The opioid antagonist naltrexone is the standard pharmacotherapy for alcoholism, although compliance is often low. The mechanism by which naltrexone reduces drinking is yet unclear. Here we show that in active alcoholics the magnitude of naltrexone treatment efficacy is correlated with the level of naltrexone-induced aversive side effects. This correlation is not observed when subjects are sober, but emerges following alcohol administration, when subjects are intoxicated. In contrast, there is no correlation following placebo administration. To clarify these results, naltrexone was administered to ethanol-consuming rats prior to quantification of naltrexone aversion. Ethanol consumption preceding naltrexone treatment was again correlated with subsequent naltrexone-induced aversion, and this aversion correlated with subsequent decrease in ethanol consumption. In contrast, when naltrexone was given to ethanol-free rats, aversion was not predictive of ethanol consumption. We conclude that naltrexone treatment efficacy is greater during active ethanol consumption and may be partly due to aversive side effects.

Introduction

Although FDA approved for over a decade, naltrexone (Revia) has failed to gain widespread acceptance as a treatment for alcohol abuse. Doctors hesitate to prescribe naltrexone because of perceived ineffectiveness, expense, and unpleasant side effects (Mark et al., 2003), and because of low patient compliance (Kranzler et al., 2000, Bouza et al., 2004). Despite these limitations, naltrexone is an effective treatment for alcohol abuse. It reduces the number of heavy drinking days (Monti et al., 2001, Balldin et al., 2003, Gueorguieva et al., 2007; Rosner et al., 2008), craving for alcohol (Davidson et al., 1999, Chick et al., 2000), and may inhibit relapse to drinking (Anton et al., 1999, Guardia et al., 2002, Latt et al., 2002). Therefore, the fact that its use may be limited by aversive side effects suggests that further investigation into the relationship between naltrexone-induced side effects and treatment efficacy could lead to improved therapy for alcoholism.

The ventral tegmental area (VTA) is a brain region crucial to the rewarding effects of ethanol. Alcohol preferring rats will self-administer ethanol directly into the VTA (McBride et al., 1993), while the microinjection of dopamine D2 antagonists decreases ethanol consumption (Nowak et al., 2000). Furthermore, opioids can produce conditioned place preference when microinjected into the VTA (Bals-Kubik et al., 1993, Olmstead and Franklin, 1997, Terashvili et al., 2004) and an opioid action in the VTA contributes to expression of ethanol place preference in mice (Bechtholt and Cunningham, 2005).

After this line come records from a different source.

(** * Smart space heater controller: a shallow embedding of [heater_control.py]

    The development follows the Python module top to bottom:
    - [HeaterConfig], the shared configuration object [config];
    - a small state / exception / trace monad [M] for the code that reads and
      writes [config], prints, calls the smart plug and may raise;
    - [C2F], [read_temperature], [control_heater], the body of the
      [temperature_monitor] loop, and the four Flask handlers
      [get_status], [set_target], [set_mode], [set_heater];
    - the theorems about them.

    Temperatures are Python floats, i.e. IEEE 754 binary64 numbers: they are
    modelled by Rocq's primitive [float], whose operations are the same
    binary64 operations, so that [<], [<=], [+], [-], [*] and [/] below are
    the comparisons and roundings Python performs.

    Every block of the program that touches [config] runs under
    [config.lock]; the embedding therefore treats one loop iteration and one
    handler call as one atomic step on [HeaterConfig]. *)

From Stdlib Require Import Bool List String ZArith Floats Lia.
Import ListNotations.

Set Warnings "-inexact-float,-register-all".

Local Open Scope string_scope.
Local Open Scope list_scope.

(** ** Python's [round(x, 1)] on floats

    CPython rounds the exact binary value of [x] to one decimal place, ties
    to even, and returns the double nearest to that decimal ([float.__round__]
    with [ndigits]); NaN, the infinities and the zeros round to themselves. *)

Definition round_half_even_div (num den : Z) : Z :=
  let q := (num / den)%Z in
  let r := (num mod den)%Z in
  match (2 * r ?= den)%Z with
  | Lt => q
  | Gt => (q + 1)%Z
  | Eq => if Z.even q then q else (q + 1)%Z
  end.

Definition round1 (x : float) : float :=
  match Prim2SF x with
  | S754_finite s m e =>
      if (0 <=? e)%Z then x
      else
        match round_half_even_div (10 * Zpos m) (2 ^ (- e)) with
        | Zpos t =>
            SF2Prim (SFdiv prec emax (S754_finite s t 0) (S754_finite false 10 0))
        | _ => if s then neg_zero else zero
        end
  | _ => x
  end.

Arguments round1 : simpl never.

(** ** The configuration object *)

(** One entry of [config.temp_history]: the dict [{'time': ..., 'temp': ...}]. *)
Record sample := { time : string; temp : float }.

(** [class HeaterConfig]; the [lock] field is the atomicity of the steps. *)
Record HeaterConfig := {
  current_temp : float;
  target_temp : float;
  heater_on : bool;
  auto_mode : bool;
  temp_history : list sample
}.

(** [HeaterConfig.__init__], the value of the global [config] at start-up. *)
Definition HeaterConfig_init : HeaterConfig :=
  {| current_temp := 64.0%float;
     target_temp := 66.0%float;
     heater_on := false;
     auto_mode := true;
     temp_history := [] |}.

Definition with_current_temp (t : float) (c : HeaterConfig) : HeaterConfig :=
  {| current_temp := t; target_temp := target_temp c; heater_on := heater_on c;
     auto_mode := auto_mode c; temp_history := temp_history c |}.

Definition with_target_temp (t : float) (c : HeaterConfig) : HeaterConfig :=
  {| current_temp := current_temp c; target_temp := t; heater_on := heater_on c;
     auto_mode := auto_mode c; temp_history := temp_history c |}.

Definition with_heater_on (b : bool) (c : HeaterConfig) : HeaterConfig :=
  {| current_temp := current_temp c; target_temp := target_temp c; heater_on := b;
     auto_mode := auto_mode c; temp_history := temp_history c |}.

Definition with_auto_mode (b : bool) (c : HeaterConfig) : HeaterConfig :=
  {| current_temp := current_temp c; target_temp := target_temp c;
     heater_on := heater_on c; auto_mode := b; temp_history := temp_history c |}.

Definition with_temp_history (h : list sample) (c : HeaterConfig) : HeaterConfig :=
  {| current_temp := current_temp c; target_temp := target_temp c;
     heater_on := heater_on c; auto_mode := auto_mode c; temp_history := h |}.

(** ** Effects: state, exceptions and the trace of observable calls *)

(** What the program does to the outside world, in order. *)
Inductive event :=
| Print (msg : string)      (* print(msg) *)
| PlugTurnOn                (* SMART_PLUG.turn_on() was called *)
| PlugTurnOff               (* SMART_PLUG.turn_off() was called *)
| Sleep (seconds : nat).    (* time.sleep(seconds) *)

(** A call either returns a value or raises an [Exception], kept as its
    message [str(e)]. *)
Inductive outcome (A : Type) :=
| Returns (a : A)
| Raises (e : string).
Arguments Returns {A} a.
Arguments Raises {A} e.

Definition M (A : Type) : Type :=
  HeaterConfig -> outcome A * HeaterConfig * list event.

Definition ret {A} (a : A) : M A := fun c => (Returns a, c, []).

Definition bind {A B} (m : M A) (k : A -> M B) : M B :=
  fun c =>
    match m c with
    | (Returns a, c1, tr1) =>
        match k a c1 with
        | (o, c2, tr2) => (o, c2, tr1 ++ tr2)
        end
    | (Raises e, c1, tr1) => (Raises e, c1, tr1)
    end.

Notation "x <- m ;; k" := (bind m (fun x => k))
  (at level 61, m at next level, right associativity).
Notation "m ;; k" := (bind m (fun _ => k))
  (at level 61, right associativity).

(** [try: body  except Exception as e: handler(e)]. *)
Definition try_except {A} (body : M A) (handler : string -> M A) : M A :=
  fun c =>
    match body c with
    | (Returns a, c1, tr1) => (Returns a, c1, tr1)
    | (Raises e, c1, tr1) =>
        match handler e c1 with
        | (o, c2, tr2) => (o, c2, tr1 ++ tr2)
        end
    end.

Definition get {A} (field : HeaterConfig -> A) : M A :=
  fun c => (Returns (field c), c, []).

Definition modify (f : HeaterConfig -> HeaterConfig) : M unit :=
  fun c => (Returns tt, f c, []).

Definition emit (e : event) : M unit := fun c => (Returns tt, c, [e]).

(** The result of a call into a driver, decided by the hardware. *)
Definition call {A} (o : outcome A) : M A := fun c => (o, c, []).

Definition print (msg : string) : M unit := emit (Print msg).
Definition sleep (seconds : nat) : M unit := emit (Sleep seconds).

(** Projections of a finished run. *)
Definition result {A} (r : outcome A * HeaterConfig * list event) : outcome A :=
  fst (fst r).
Definition final {A} (r : outcome A * HeaterConfig * list event) : HeaterConfig :=
  snd (fst r).
Definition trace {A} (r : outcome A * HeaterConfig * list event) : list event :=
  snd r.

(** The commands sent to the smart plug during a run ([true] is on). *)
Fixpoint plug_commands (tr : list event) : list bool :=
  match tr with
  | [] => []
  | PlugTurnOn :: tr' => true :: plug_commands tr'
  | PlugTurnOff :: tr' => false :: plug_commands tr'
  | _ :: tr' => plug_commands tr'
  end.

(** ** Sensor and smart plug *)

Definition C2F (t : float) : float := (t * 9 / 5 + 32)%float.

(** [read_temperature()]: [dht] is what [TEMP_SENSOR.temperature] does on
    this call: it raises (the driver's [RuntimeError]), returns [None] (no
    reading yet), on which [None * 9] raises a [TypeError], or returns the
    temperature in Celsius. *)
Definition read_temperature (dht : outcome (option float)) : outcome (option float) :=
  match dht with
  | Raises e => Raises e
  | Returns None =>
      Raises "unsupported operand type(s) for *: 'NoneType' and 'int'"
  | Returns (Some t) => Returns (Some (C2F t))
  end.

(** [control_heater(turn_on)]: [plug] is what the call to
    [SMART_PLUG.turn_on()] / [turn_off()] does (its return value is dropped
    by the program). *)
Definition control_heater (turn_on : bool) (plug : outcome unit) : M unit :=
  print ("Heater turned " ++ (if turn_on then "ON" else "OFF")) ;;
  modify (with_heater_on turn_on) ;;
  if turn_on
  then emit PlugTurnOn ;; call plug
  else emit PlugTurnOff ;; call plug.

(** ** The monitoring loop *)

Definition history_append (s : sample) : M unit :=
  modify (fun c => with_temp_history (temp_history c ++ [s]) c).

(** [config.temp_history.pop(0)] on a non-empty list (the caller has just
    checked that its length exceeds 100). *)
Definition history_pop0 : M unit :=
  modify (fun c => with_temp_history (tl (temp_history c)) c).

(** The body of [while True] for one iteration. [read] is the result of the
    call [read_temperature()], [now] is
    [datetime.now().strftime('%H:%M:%S')], and [plug] is what the smart plug
    does if it is called in this iteration. *)
Definition monitor_body (read : outcome (option float)) (now : string)
    (plug : outcome unit) : M unit :=
  try_except
    (temp <- call read ;;
     match temp with
     | Some temp =>
         modify (with_current_temp temp) ;;
         history_append {| time := now; temp := round1 temp |} ;;
         n <- get (fun c => List.length (temp_history c)) ;;
         (if (100 <? n)%nat then history_pop0 else ret tt) ;;
         auto <- get auto_mode ;;
         if auto then
           target <- get target_temp ;;
           on <- get heater_on ;;
           if (temp <? target - 0.5)%float && negb on then
             control_heater true plug
           else if (target + 0.5 <? temp)%float && on then
             control_heater false plug
           else ret tt
         else ret tt
     | None => ret tt
     end)
    (fun e => print ("Error in temperature monitor: " ++ e)) ;;
  sleep 5.

(** What the environment supplies to one iteration. *)
Record cycle_env := {
  env_dht : outcome (option float);
  env_now : string;
  env_plug : outcome unit
}.

Definition monitor_cycle (env : cycle_env) : M unit :=
  monitor_body (read_temperature (env_dht env)) (env_now env) (env_plug env).

(** [temperature_monitor()] run for as many iterations as [envs] supplies:
    the first [length envs] iterations of the endless loop. An iteration
    that raised would end the loop, as in Python. *)
Fixpoint temperature_monitor (envs : list cycle_env) : M unit :=
  match envs with
  | [] => ret tt
  | env :: rest => monitor_cycle env ;; temperature_monitor rest
  end.

(** ** The web API *)

(** JSON values as [jsonify] builds them. *)
Inductive json :=
| JNum (x : float)
| JBool (b : bool)
| JStr (s : string)
| JArr (items : list json)
| JObj (fields : list (string * json)).

(** A Flask response: status code and JSON body. *)
Record response := { status : nat; body : json }.

(** [jsonify({...})], with Flask's default status 200. *)
Definition jsonify (fields : list (string * json)) : response :=
  {| status := 200; body := JObj fields |}.

(** [return resp, code]. *)
Definition with_status (code : nat) (r : response) : response :=
  {| status := code; body := body r |}.

Fixpoint assoc (key : string) (fields : list (string * json)) : option json :=
  match fields with
  | [] => None
  | (k, v) :: rest => if String.eqb key k then Some v else assoc key rest
  end.

(** The value of a member of the response's JSON object. *)
Definition field (key : string) (r : response) : option json :=
  match body r with
  | JObj fields => assoc key fields
  | _ => None
  end.

Definition sample_json (s : sample) : json :=
  JObj [("time", JStr (time s)); ("temp", JNum (temp s))].

(** Python's [l[-n:]] for [n > 0]: the last [n] items, or all of [l]. *)
Definition last_n {A} (n : nat) (l : list A) : list A :=
  skipn (List.length l - n) l.

(** A value of a member of the request body as [request.json] decodes it:
    [None] (JSON null), a [bool], an [int] of any size, a [float] (with the
    [Infinity] and [NaN] literals the decoder accepts), a [str], a [list] or
    a [dict]. For a string, what Python's string-to-float parser makes of it
    is part of the value ([as_float]): the parser is the interpreter's, and
    the program only sees its result. The items of lists and dicts play no
    part in what the handlers do. *)
Inductive value :=
| VNone
| VBool (b : bool)
| VInt (n : Z)
| VFloat (x : float)
| VStr (s : string) (as_float : outcome float)
| VList
| VDict.

(** [float(n)] for a Python [int]: the nearest double, ties to even, or an
    [OverflowError] when that is beyond the largest double. *)
Definition float_of_int (n : Z) : outcome float :=
  match binary_normalize prec emax n 0 false with
  | S754_infinity _ => Raises "int too large to convert to float"
  | sf => Returns (SF2Prim sf)
  end.

(** Python's [float(v)]. *)
Definition py_float (v : value) : outcome float :=
  match v with
  | VFloat x => Returns x
  | VInt n => float_of_int n
  | VBool b => Returns (if b then 1 else 0)%float
  | VStr _ as_float => as_float
  | VNone =>
      Raises "float() argument must be a string or a real number, not 'NoneType'"
  | VList =>
      Raises "float() argument must be a string or a real number, not 'list'"
  | VDict =>
      Raises "float() argument must be a string or a real number, not 'dict'"
  end.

In human alcoholics, the VTA is activated following exposure to alcohol related olfactory cues (Kareken et al., 2004) suggesting an involvement of this area in the motivation to consume ethanol. By injecting naltrexone into the VTA of ethanol consuming rats, it is possible to study whether naltrexone efficacy and aversion share a common neural substrate.

Alcoholics vary in their level of ethanol consumption upon entry into treatment, making it challenging to determine how recent experience with ethanol contributes to naltrexone effectiveness (Killeen et al., 2004). Place conditioning provides a way to address this issue in animals. The benefit of using a place conditioning paradigm with rats is that alcohol exposure can be tightly controlled and examined in relation to naltrexone administration. These results can then be compared to those obtained in human alcoholics undergoing naltrexone treatment.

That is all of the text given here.